Last week the market inched closer to peak “Unicorn” frenzy when – after what felt like a decade of speculation – Uber filed the Form S-1 for its IPO. Reuters reported that it’s seeking to raise $10 billion, which would be the largest offering since Alibaba went public in 2014. John will give his take on the prospectus tomorrow. For today, we’re looking back on IPO trends leading up to this enormous deal.
As Proskaur’s 6th Annual IPO Study shows, Uber’s IPO would build on trends from last year. Nearly half of the 94 IPOs in the study were conducted by companies with a market cap of at least $1 billion – with many of those deals coming from tech & health care behemoths. The 168-page study looks at a subset of IPOs that had an initial base price of $50 million or more. It offers all kinds of data points – and analyzes trends over the last six years. Here’s a few takeaways (also see this “D&O Diary” blog and Proskauer’s press release):
– 46% of analyzed deals were in the $100-250 million range, 48% of companies had a $1 billion+ market cap at pricing, 86% were EGCs
– 82% of IPOs priced in or above range, and the over-allotment was at least partially exercised in 77% of deals
– 99% of companies used the confidential submission process
– Average number of days from initial filing to pricing was 139, up slightly from the year before
– Average number of first-round SEC comments was down to 20 – and the study looks at the prevalence of “hot-button” comment topics, comments by sector, etc.
– 26% of companies included “flash results” for a recently-completed period – that number jumped to 50% for companies that priced within 45 days of quarter-end
– 47% of companies issued stock in a private placement within a year of going public
– 46% of companies disclosed a material weakness and 22% had a going concern qualification
– 15% of companies had multiple classes of stock – mostly in the tech sector – and 92% had a classified board
– 88% of US IPO issuers were incorporated in Delaware, 16% of IPOs came from Chinese companies
Unicorn IPOs: The More The Merrier
With companies staying private much longer these days than they did even five years ago, there’s a lot of pent up demand for “Unicorns” – venture capital-backed companies valued at $1 billion or more before going public (in Uber’s case, 90-100x more). The reason investors are itching to buy stock is because the companies are considered “high growth.” That’s bank-speak for “losing money” – one study even showed that the less profitable unicorns are, the more people like them! And that’s just one way these offerings can differ from those conducted by “regular” companies.
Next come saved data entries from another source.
Fixpoint nameless_silent (n : Node) : bool :=
  (bool_decide (declaration_kind l (kind n) = None) || bool_decide (is_Some (declares n))
   || forallb silent (children n)) && forallb nameless_silent (children n).

Lemma visit_node_declares n scope symbols :
  (visit_node p l source n scope symbols).2 =
    symbols ++ (match symbol_of n scope with Some s => [s] | None => [] end).
Proof.
  unfold visit_node, symbol_of, declares. destruct (_ && _) eqn:Himpl.
  { apply andb_true_iff in Himpl as [Hk%bool_decide_eq_true_1 Hl%bool_decide_eq_true_1].
    rewrite Hk, Hl. cbn. by rewrite app_nil_r. }
  destruct (declaration_kind l (kind n)) as [k|]; cbn; [|by rewrite app_nil_r].
  destruct (node_name n source) as [name|]; cbn; [|by rewrite app_nil_r].
  destruct (bool_decide (name = [])); cbn; [by rewrite app_nil_r|done].
Qed.

Lemma visit_node_scope n scope symbols :
  declaration_kind l (kind n) = None ∨ is_Some (declares n) →
  (visit_node p l source n scope symbols).1 = nested_scope n scope.
Proof.
  unfold visit_node, nested_scope, declares. destruct (_ && _); [done|].
  destruct (declaration_kind l (kind n)) as [k|]; cbn; [|done]. intros [?|[x Hx]]; [done|].
  destruct (node_name n source) as [name|]; cbn in *; [|done]. case_bool_decide; cbn in *; [done|].
  by rewrite last_snoc.
Qed.

Lemma symbol_of_orphan n scope : orphan <$> symbol_of n scope = symbol_of n None.
Proof. unfold symbol_of. by destruct (declares n) as [[k name]|]. Qed.

Lemma visit_orphans n : ∀ scope symbols,
  orphan <$> visit n scope symbols =
  (orphan <$> symbols) ++ omap (λ n, symbol_of n None) (preorder n).
Proof.
  induction n as [k s e r m f cs IH] using Node_ind. intros scope symbols. rewrite visit_eq.
  pose proof (visit_node_declares (mkNode k s e r m f cs) scope symbols) as Hs.
  destruct (visit_node _ _ _ _ _ _) as [nested syms]. cbn [snd] in Hs. subst syms.
  set (n := mkNode k s e r m f cs). cbn [children preorder omap list_omap].
  assert (Hrest : ∀ syms, orphan <$> visit_all cs nested syms =
      (orphan <$> syms) ++ omap (λ n, symbol_of n None) (flat_map preorder cs)).
  { unfold visit_all. clear -IH. induction IH as [|c cs Hc _ IHcs]; intros syms; cbn [foldl flat_map omap list_omap].
    - by rewrite app_nil_r.
    - rewrite IHcs, Hc, omap_app, app_assoc. done. }
  change (children n) with cs. rewrite Hrest, fmap_app, <- app_assoc. f_equal.
  change (preorder n) with (n :: flat_map preorder cs). cbn [omap list_omap].
  rewrite <- (symbol_of_orphan n scope). by destruct (symbol_of n scope).
Qed.

Lemma silent_visit n : ∀ scope symbols, silent n = true → visit n scope symbols = symbols.
Proof.
  induction n as [k s e r m f cs IH] using Node_ind. intros scope symbols. rewrite visit_eq.
  unfold silent. cbn [preorder forallb children]. rewrite andb_true_iff. intros [Hn%bool_decide_eq_true_1 Hcs].
  pose proof (visit_node_declares (mkNode k s e r m f cs) scope symbols) as Hs.
  destruct (visit_node _ _ _ _ _ _) as [nested syms]. cbn [snd] in Hs.
  unfold symbol_of in Hs. rewrite Hn in Hs. cbn in Hs. rewrite app_nil_r in Hs. subst syms.
  clear -IH Hcs. unfold visit_all.
  induction IH as [|c cs Hc _ IHcs]; [done|]. cbn in *. rewrite forallb_app, andb_true_iff in Hcs.
  destruct Hcs as [H1 H2]. by rewrite Hc, IHcs.
Qed.

Lemma documented_eq n scope :
  documented n scope =
    option_list (symbol_of n scope) ++ flat_map (λ c, documented c (nested_scope n scope)) (children n).
Proof.
  unfold documented. destruct n as [k s e r m f cs]. cbn [scoped children].
  set (n := mkNode k s e r m f cs). cbn [omap list_omap fst snd]. rewrite <- (omap_flat_map _ _ cs).
  by destruct (symbol_of n scope).
Qed.

Lemma symbol_of_None n scope : declares n = None → symbol_of n scope = None.
Proof. unfold symbol_of. by intros ->. Qed.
This “Unicorn IPO Report” from Intelligize takes a look at last year’s trends in this space, concluding that these “wild & independent creatures” actually demonstrate a “herd mentality” on some data points – not just on pricing, which is something that’s been written about a lot in the last few weeks & months – but also on things like (lack of) board diversity and the speed of their IPO process. Here are a few takeaways from this Mayer Brown blog (also see Intelligize’s press release):
– There were 20 unicorn IPOs last year, compared to 13 the year before
– A 7% underwriting fee remained the norm – despite concerns of an SEC Commissioner and legislators that smaller and medium-sized companies are paying higher fees
– About 30% of unicorns had multi-class share structures
– Other than Dropbox, all 2018 unicorns went public as EGCs – and took advantage of those scaled disclosure accommodations
– Excluding one outlier, the average time from draft registration statement filing to IPO was 132 days (shortest was 61 days) – about 140 days was spent between filing the draft and the Form S-1, with 28 days from S-1 to effectiveness (for the broader market, the average time from filing the S-1 to trading was 49 days)
Audit Committees: Auditor Assessment Template
Is your audit committee asking the right questions when it reengages your independent auditor each year? As detailed in this Cooley blog, the CAQ recently announced an updated version of its “External Auditor Assessment Tool” – with sample questions that are organized by category:
– Quality of services and sufficiency of resources provided by the engagement team
– Quality of services and sufficiency of resources provided by the audit firm;
– Communication and interaction with the external auditor; and
– Auditor independence, objectivity, and professional skepticism
The tool also includes a sample form and rating scale for obtaining input from company personnel about the external auditor, as well as resources for additional reading.